Objectives:
- To debunk common misconceptions about anxiety and depression.
- To understand mental health challenges in doctoral programs as a systemic issue, leading to the prevalence of anxiety, depression, isolation, and imposter phenomenon in graduate students relative to similar populations.
- To discuss ways that each student can help make our academic environment a protective factor that promotes wellness for all students, as opposed to a risk factor. Changing our academic environment is challenging work that can take a while to manifest!
- To build resilience in students by providing them with strategies to increase mindful emotion awareness and cognitive flexibility, as well as strategies for countering emotion-driven behaviors.
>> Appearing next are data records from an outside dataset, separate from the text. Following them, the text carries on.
(** * Velodent chat backend: the rules-based assistant of [main.py]

    A shallow embedding of the [/api/chat] handler ([chat] in [main.py]) and
    of the [Event] schema ([schemas.py]), followed by the properties of the
    intent classifier, of the reply builder and of the analytics events the
    handler hands to the persistence layer.

    Python values are modelled as the interpreter has them: a [str] is a
    sequence of Unicode code points, [None] is the [None] of an [option],
    a [dict] is an association list in insertion order, and a call that may
    raise returns an [outcome]. *)

From Stdlib Require Import List Bool NArith ZArith Lia String Ascii.
Import ListNotations.

Set Implicit Arguments.
Set Warnings "-register-all".
Local Open Scope N_scope.
Local Open Scope list_scope.
Local Open Scope bool_scope.

(* ================================================================== *)
(** * Python strings *)
(* ================================================================== *)

(** A Python [str]: its code points, in order. *)
Definition pystr : Type := list N.

(** Source literals are UTF-8 text; the interpreter decodes them to code
    points.  [utf8_decode] does that for the byte values of a literal. *)
Fixpoint utf8_decode (bs : list N) : pystr :=
  match bs with
  | [] => []
  | b0 :: r0 =>
      if b0 <? 0x80 then b0 :: utf8_decode r0
      else
        match r0 with
        | [] => [b0]
        | b1 :: r1 =>
            if b0 <? 0xE0 then
              N.lor (N.shiftl (N.land b0 0x1F) 6) (N.land b1 0x3F) :: utf8_decode r1
            else
              match r1 with
              | [] => [b0; b1]
              | b2 :: r2 =>
                  if b0 <? 0xF0 then
                    N.lor (N.shiftl (N.land b0 0x0F) 12)
                      (N.lor (N.shiftl (N.land b1 0x3F) 6) (N.land b2 0x3F))
                    :: utf8_decode r2
                  else
                    match r2 with
                    | [] => [b0; b1; b2]
                    | b3 :: r3 =>
                        N.lor (N.shiftl (N.land b0 0x07) 18)
                          (N.lor (N.shiftl (N.land b1 0x3F) 12)
                             (N.lor (N.shiftl (N.land b2 0x3F) 6) (N.land b3 0x3F)))
                        :: utf8_decode r3
                    end
              end
        end
  end.

(** [u "..."] is the Python string a source literal denotes. *)
Definition u (s : string) : pystr :=
  utf8_decode (map N_of_ascii (list_ascii_of_string s)).

Arguments u s : simpl never.

(** Equality of two strings, Python's [==] on [str]. *)
Fixpoint str_eqb (a b : pystr) : bool :=
  match a, b with
  | [], [] => true
  | x :: a', y :: b' => (x =? y) && str_eqb a' b'
  | _, _ => false
  end.

(** ** The interpreter's Unicode tables

    [str.strip] and [str.lower] consult the Unicode character database of
    the interpreter.  Its ASCII part is written out below; the part for
    the other code points is an interface, so that every result holds for
    whatever database the interpreter ships. *)
Class UnicodeData : Type := {
  (** white space among the code points from 128 on *)
  uc_isspace : N -> bool;
  (** full lower-case mapping of a code point from 128 on (one to three
      code points) *)
  uc_tolower_full : N -> list N;
  (** the Cased property, code points from 128 on *)
  uc_iscased : N -> bool;
  (** the Case_Ignorable property, code points other than ASCII letters *)
  uc_iscaseignorable : N -> bool
}.

Definition is_ascii_upper (c : N) : bool := (65 <=? c) && (c <=? 90).
Definition is_ascii_lower (c : N) : bool := (97 <=? c) && (c <=? 122).
Definition is_ascii_alpha (c : N) : bool := is_ascii_upper c || is_ascii_lower c.

(** ASCII white space: TAB, LF, VT, FF, CR, the separators FS, GS, RS, US
    and the space. *)
Definition ascii_isspace (c : N) : bool :=
  ((9 <=? c) && (c <=? 13)) || ((28 <=? c) && (c <=? 32)).

Definition ascii_tolower (c : N) : N :=
  if is_ascii_upper c then c + 32 else c.

Section PyStr.
Context {UD : UnicodeData}.

(** [str.isspace] on one code point. *)
Definition isspace (c : N) : bool :=
  if c <? 128 then ascii_isspace c else uc_isspace c.

Definition iscased (c : N) : bool :=
  if c <? 128 then is_ascii_alpha c else uc_iscased c.

Definition iscaseignorable (c : N) : bool :=
  if is_ascii_alpha c then false else uc_iscaseignorable c.

(** [s.lstrip()]: drop the leading white space. *)
Fixpoint lstrip (s : pystr) : pystr :=
  match s with
  | [] => []
  | c :: r => if isspace c then lstrip r else s
  end.

(** [s.rstrip()]: drop the trailing white space. *)
Definition rstrip (s : pystr) : pystr := rev (lstrip (rev s)).

(** [s.strip()]. *)
Definition strip (s : pystr) : pystr := rstrip (lstrip s).

(** The first code point of [s] that is not case-ignorable, if any. *)
Fixpoint skip_caseignorable (s : pystr) : option N :=
  match s with
  | [] => None
  | c :: r => if iscaseignorable c then skip_caseignorable r else Some c
  end.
We hope that in developing these skills, students will gain the additional capacity necessary to meaningfully contribute to a more supportive culture.
- This workshop was designed for graduate students, by graduate students, to share evidence-based tools for navigating stress and building resilience, within and beyond academia.
Pre-class work
- Watch: 1:15-14:50 and 36:05-45:45 of Professor Sapolsky’s lecture on depression
- Understanding depression:
- What are the differences between what the speaker refers to as the colloquial vs. the psychological definition of depression (i.e. “major depression”)?
- What does the speaker say sets depression apart from other diseases? (hint: what’s anhedonia? psycho-motor retardation? etc.)
- According to the speaker, why can’t people with depression just “pull it together”? (hint: the biology of depression, “vegetative symptoms”)
- Factors leading to depression:
- Connecting depression and stress, what does the speaker say can happen after experiencing 4-5 major stress episodes?
- What does the speaker mean by “depression is aggression turned inwards”? (hint: why is it important to have outlets for frustration?)
- How does the speaker define “learned helplessness” and how does it relate to depression?
- Understanding depression:
- Watch: Why Do Depression and Anxiety Go Together?
- According to the video, in what ways are depression and anxiety different? And in what ways are they similar?
- What’s the relationship between the “fight or flight” response and stress with anxiety and depression?
- From Harvard’s Report from the Task Force on Managing Student Mental Health, read pages 18-25
- Given what you’ve learned about depression and anxiety from the videos, and what we’ve already discussed about isolation and imposter phenomenon in class, were you surprised by the prevalence of all of these conditions at Harvard? Why or why not?
- Relating the videos to the state of mental health at Harvard’s graduate and professional schools, what are ways in which these issues are systemic (i.e. caused by the academic culture and environment, by the incentives of the program, etc.)? Hint: consider relating your response to the aforementioned factors leading to depression, including stress, “depression is aggression turned inwards”, and “learned helplessness”.
In class
The in-class materials are taken from, A Single-Session Workshop to Enhance Emotional Awareness and Emotion Regulation for Graduate Students: A Pilot Study by Emily E. Bernstein, Nicole J. LeBlanc, Kate H. Bentley, Paul J. Barreira, and Richard J. McNally.